Diageo’s sales fall due to excise hike
Global drinks group Diageo, who employ 2,800 in Ireland, yesterday said its geographic diversity and brands have provided a firm platform for top and bottom line growth even in the challenging environment which international consumer goods companies have faced in the last 12 months. The company said trading conditions have remained tough compounded by the Iraqi conflict and SARS.
However, the full year organic operating profit growth is currently anticipated to be marginally better than the 6% achieved in the first half of the year.
The company said organic volume and net sales growth for the full year is not expected to improve upon the 1% organic volume growth and 4% organic net sales growth achieved in the first half.
Commenting on the Irish market the company said: “Across this market, the beverage alcohol industry, which has been in decline, has deteriorated further as a result of the increased excise duty on spirits introduced in December 2002 and the continuing slowdown in economic growth.

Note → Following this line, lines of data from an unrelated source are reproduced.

(** A pair whose second mate is shorter than K; an input file with a
    record shorter than K after one that is deferred, and the state
    [startup] leaves on it; a state in which the deferred store holds a
    record shorter than K, and the entry of [pass2list] for it. *)
Definition ex_mate_1 : read := Read "q/1" "ACGTACGTACGTACGT" None.
Definition ex_mate_short : read := Read "q/2" "ACG" None.

Definition ex_short_input : world := ex_files {["reads/x.fa" := [solid; short]]} 100.

Definition ex_short_started : state Sketch.table :=
  State ex_table (set_dirs [ex_tempdir] ex_short_input) zero_counters [] 0 None.

Definition ex_store_short : state Sketch.table :=
  State ex_table
    (ex_files {["./tmpAb3khmer/x.fa.pass2" := [short]; "x.fa.abundtrim" := []]} 100)
    zero_counters [] 0 None.

Definition ex_entry : string * string * string :=
  ("reads/x.fa", "./tmpAb3khmer/x.fa.pass2", "x.fa.abundtrim").

(** ** Tactics *)

Lemma bind_run {S A B} (m : M S A) (f : A -> M S B) s :
  (m ≫= f) s =
  match m s with Done a s' => f a s' | Raised e s' => Raised e s' end.
Proof. reflexivity. Qed.

Lemma bind_Done_inv {S A B} (m : M S A) (f : A -> M S B) s b s' :
  (m ≫= f) s = Done b s' -> exists a s1, m s = Done a s1 /\ f a s1 = Done b s'.
Proof.
  rewrite bind_run. destruct (m s) as [a s1 | e s1]; [eauto | discriminate].
Qed.

Lemma modify_Done {S} (f : S -> S) s u s' : modify f s = Done u s' -> s' = f s.
Proof. now intros [= _ <-]. Qed.

Lemma gets_Done {S A} (f : S -> A) s a s' :
  gets f s = Done a s' -> a = f s /\ s' = s.
Proof. now intros [= <- <-]. Qed.

Lemma mret_Done {S A} (x : A) (s : S) a s' :
  (mret x : M S A) s = Done a s' -> a = x /\ s' = s.
Proof. now intros [= <- <-]. Qed.

Lemma on_ht_Done {T A} (op : M T A) (s : state T) a s' :
  on_ht op s = Done a s' -> exists t, op (ht s) = Done a t /\ s' = set_ht t s.
Proof.
  unfold on_ht. destruct (op (ht s)) as [a' t | e t]; [| discriminate].
  intros [= <- <-]. eauto.
Qed.

Lemma write_record_Done {T} r fp (s : state T) u s' :
  write_record r fp s = Done u s' ->
  exists k, free_space (env s) = S k /\ s' = written r fp k s.
Proof.
  unfold write_record. destruct (free_space (env s)) as [| k]; [discriminate |].
  intros [= <-]. eauto.
Qed.

(** Takes apart a hypothesis that says a computation returned. *)
Ltac minv H :=
  lazymatch type of H with
  | (_ ≫= _) _ = Done _ _ =>
      let a := fresh "a" in
      let s1 := fresh "s" in
      let H1 := fresh "H" in
      apply bind_Done_inv in H; destruct H as (a & s1 & H1 & H);
      minv H1; minv H
  | modify _ _ = Done _ _ => apply modify_Done in H; subst
  | count _ _ = Done _ _ => apply modify_Done in H; subst
  | on_world _ _ = Done _ _ => apply modify_Done in H; subst
  | gets _ _ = Done _ _ => apply gets_Done in H; destruct H; subst
  | mret _ _ = Done _ _ => apply mret_Done in H; destruct H; subst
  | raise _ _ = Done _ _ => discriminate H
  | on_ht _ _ = Done _ _ =>
      let t := fresh "t" in
      let Ht := fresh "Hop" in
      apply on_ht_Done in H; destruct H as (t & Ht & H); subst
  | write_record _ _ _ = Done _ _ =>
      let k := fresh "k" in
      let Hk := fresh "Hfree" in
      apply write_record_Done in H; destruct H as (k & Hk & H); subst
  | write_record_pair _ _ _ _ = Done _ _ => unfold write_record_pair in H; minv H
  | when ?c _ _ = Done _ _ =>
      let Hc := fresh "Hc" in
      destruct c eqn:Hc; unfold when in H; minv H
  | (if ?c then _ else _) _ = Done _ _ =>
      let Hc := fresh "Hc" in
      destruct c eqn:Hc; minv H
  | _ => idtac
  end.

(** Runs a computation forward as far as its primitives allow. *)
Ltac mred :=
  repeat first
    [ rewrite bind_run
    | progress unfold modify, count, on_world, gets, raise, when, mret, M_ret,
        write_record_pair, eprint
    | progress cbn [ht env cnt pass2list save_pass2 n set_ht set_env set_cnt
                    set_pass2list set_save_pass2 set_n files dirs free_space
                    temp_token stderr set_files set_dirs set_free_space
                    set_stderr state_of exn_of fst snd] ].

(** Closes a goal on the files of a state reached through writes. *)
Ltac files_solve :=
  unfold appended;
  repeat (progress (unfold content, written; cbn));
  repeat split; try done; intros;
  repeat (rewrite ?lookup_insert_eq, ?lookup_insert_ne by done; cbn);
  rewrite <- ?app_assoc; done.

(** Runs a step forward through every outcome of the calls of the
    table, of the writes and of the tests it makes. *)
Ltac forward_with unfolding :=
  repeat (mred; unfold on_ht, write_record; mred; unfolding;
    try match goal with
    | |- context [match ?x with Done _ _ => _ | Raised _ _ => _ end] =>
        lazymatch x with
        | context [match _ with Done _ _ => _ | Raised _ _ => _ end] => fail
        | context [if _ then _ else _] => fail
        | context [match _ with O => _ | S _ => _ end] => fail
        | _ => destruct x eqn:?
        end
    | |- context [match ?x with O => _ | S _ => _ end] => destruct x eqn:?
    | |- context [if ?c then _ else _] => destruct c eqn:?
    end).

Ltac forward := forward_with idtac.

Ltac forward_traced :=
  forward_with
    ltac:(cbn [get_median_count consume trim_on_abundance traced_table];
          unfold recorded; mred).

(** ** Strings *)

Lemma slice_to_prefix n s : exists rest, s = slice_to n s ++ rest.
Proof.
  unfold slice_to. revert n.
  induction s as [| c s IH]; intros [| n]; cbn.
  - by exists "".
  - by exists "".
  - by exists (String c s).
  - destruct (IH n) as [rest Hrest]. exists rest.
    change (String c s = String c (substring 0 n s ++ rest)). by f_equal.
Qed.

Lemma slice_to_length n s :
  String.length (slice_to n s) = Nat.min n (String.length s).
Proof.
  unfold slice_to. revert n.
  induction s as [| c s IH]; intros [| n]; cbn; try done.
  by rewrite IH.
Qed.

Lemma append_empty s : s ++ "" = s.
Proof.
  induction s as [| c s IH]; [done |].
  change (String c (s ++ "") = String c s). by rewrite IH.
Qed.

Lemma replace_contains old new s :
  old <> new -> contains old (replace old new s) = false.
Proof.
  intros Hne. induction s as [| c s IH]; cbn; [done |].
  rewrite IH, orb_false_r.
  destruct (Ascii.eqb_spec c old) as [-> | Hc].
  - apply Ascii.eqb_neq. congruence.
  - by apply Ascii.eqb_neq.
Qed.

Lemma N_to_A_substituted (r : read) : substituted (N_to_A (sequence r)).
Proof.
  split; [by exists r |]. unfold N_to_A. by apply replace_contains.
Qed.

(** ** Records *)

Lemma trim_record_preserves_bases r trim_at :
  preserves_bases r (trim_record r trim_at).
Proof.
  unfold preserves_bases. cbn. split; [done |]. split; [apply slice_to_prefix |].
  destruct (accuracy r) as [q |]; cbn; [| done].
  exists (slice_to trim_at q). split; [done |]. split; [apply slice_to_prefix |].
  intros Hlen. by rewrite !slice_to_length, Hlen.
Qed.

Lemma same_record_preserves_bases r : preserves_bases r r.
Proof.
  unfold preserves_bases. split; [done |]. split.
  - exists "". by rewrite append_empty.
  - destruct (accuracy r) as [q |]; [| done].
    exists q. split; [done |]. split; [| done].
    exists "". by rewrite append_empty.
Qed.

Lemma from_input_preserves_bases r r' :
  from_input r r' -> preserves_bases r r'.
Proof.
  intros [-> | [trim_at ->]].
  - apply same_record_preserves_bases.
  - apply trim_record_preserves_bases.
Qed.

Lemma from_input_name r r' : from_input r r' -> name r' = name r.
Proof. intros [-> | [trim_at ->]]; done. Qed.

(** ** Fates *)

Lemma sources_app p rs1 fs1 rs2 fs2 :
  length rs1 = length fs1 ->
  sources p (rs1 ++ rs2) (fs1 ++ fs2)
  = (sources p rs1 fs1 ++ sources p rs2 fs2)%list.
Proof.
  revert fs1. induction rs1 as [| r rs1 IH]; intros [| f fs1] Hlen;
    try discriminate; cbn; [done |].
  injection Hlen as Hlen. rewrite (IH _ Hlen). by destruct (p f).
Qed.

Lemma emitted_of_app fs1 fs2 :
  emitted_of (fs1 ++ fs2) = (emitted_of fs1 ++ emitted_of fs2)%list.
Proof.
  induction fs1 as [| f fs1 IH]; cbn; [done |].
  destruct f; cbn; by rewrite ?IH.
Qed.

(** Every record has one fate: the three kinds split the records. *)
Lemma fates_partition rs fs :
  length rs = length fs ->
  rs ≡ₚ (sources is_deferred rs fs ++ sources is_emitted rs fs
         ++ sources is_dropped rs fs)%list.
Proof.
  revert fs. induction rs as [| r rs IH]; intros [| f fs] Hlen;
    try discriminate; cbn; [done |].
  injection Hlen as Hlen. specialize (IH _ Hlen).
  destruct f; cbn.
  - by constructor.
  - rewrite <- Permutation_middle. by constructor.
  - rewrite app_assoc, <- Permutation_middle, <- app_assoc. by constructor.
Qed.

Lemma emitted_names rs fs :
  Forall2 fate_ok rs fs ->
  name <$> emitted_of fs = name <$> sources is_emitted rs fs.
Proof.
  induction 1 as [| r f rs fs Hok _ IH]; cbn; [done |].
  destruct f; cbn; try done.
  cbn in Hok. by rewrite IH, (from_input_name _ _ Hok).
Qed.

(** ** Sequencing and loops *)

Lemma forM_app {S X} (body : X -> M S unit) xs ys s :
  forM_ body (xs ++ ys)%list s = (forM_ body xs ;; forM_ body ys) s.
Proof.
  revert s. induction xs as [| x xs IH]; intros s; cbn [forM_ app].
  - by rewrite bind_run.
  - rewrite !bind_run. destruct (body x s) as [[] s1 | e s1]; [| done].
    by rewrite IH, bind_run.
Qed.

(** An exception raised in the body leaves the loop: the elements after
    it are not visited. *)
Lemma forM_raises {S X} (body : X -> M S unit) pre x post s s1 e s2 :
  forM_ body pre s = Done tt s1 ->
  body x s1 = Raised e s2 ->
  forM_ body (pre ++ x :: post)%list s = Raised e s2.
Proof.
  intros Hpre Hx. rewrite forM_app, bind_run, Hpre. cbn [forM_].
  by rewrite bind_run, Hx.
Qed.

Lemma steady_sequential {S} (R : S -> S -> Prop) :
  PreOrder R -> Sequential R (fun _ => R).
Proof.
  intros HR. split.
  - intros s. reflexivity.
  - intros s1 s2 s3 H12 H23. by transitivity s2.
  - intros e s. reflexivity.
  - intros e s1 s2 s3 H12 H23. by transitivity s2.
Qed.

(** A relation that holds of the state reached, however it is reached. *)
Lemma always_state_of {S A} (m : M S A) (R : S -> S -> Prop) :
  (forall s, R s (state_of (m s))) -> always m R (fun _ => R).
Proof. intros Hm s. specialize (Hm s). by destruct (m s). Qed.

Section Always.
Context {S : Type} (Q : S -> S -> Prop) (E : exn -> S -> S -> Prop).
Context `{!Sequential Q E}.

Lemma always_ret {A} (x : A) : always (mret x : M S A) Q E.
Proof. intros s. apply seq_refl. Qed.

Lemma always_raise {A} e : always (raise e : M S A) Q E.
Proof. intros s. apply seq_raise. Qed.

Lemma always_gets {A} (f : S -> A) : always (gets f) Q E.
Proof. intros s. apply seq_refl. Qed.

Lemma always_bind {A B} (m : M S A) (f : A -> M S B) :
  always m Q E -> (forall x, always (f x) Q E) -> always (m ≫= f) Q E.
Proof.
  intros Hm Hf s. rewrite bind_run. specialize (Hm s).
  destruct (m s) as [x s1 | e s1]; [| done].
  specialize (Hf x s1). destruct (f x s1) as [y s2 | e s2].
  - by apply seq_trans with s1.
  - by apply seq_after with s1.
Qed.

Lemma always_when c (m : M S unit) : always m Q E -> always (when c m) Q E.
Proof. intros Hm. destruct c; [done | apply always_ret]. Qed.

In this context, volume performance of Diageo’s brands deteriorated in the second half across all categories with volume expected to fall 5% in the full year.”
The company disclosed that Irish made Bailey’s is a one million case brand in Britain.
Diageo, formed from the merger of drinks group Guinness and food and spirits firm Grand Metropolitan said its problems had been exacerbated by the Iraq war, when drinkers tended to stay at home at night and the SARS virus, which hit spending in Asia.
Yesterday, Diageo also signalled that demand for ready-to-drink spirits such as Smirnoff Ice was coming off the boil after last year’s explosive growth as new competitors entered the market and governments hiked excise duties.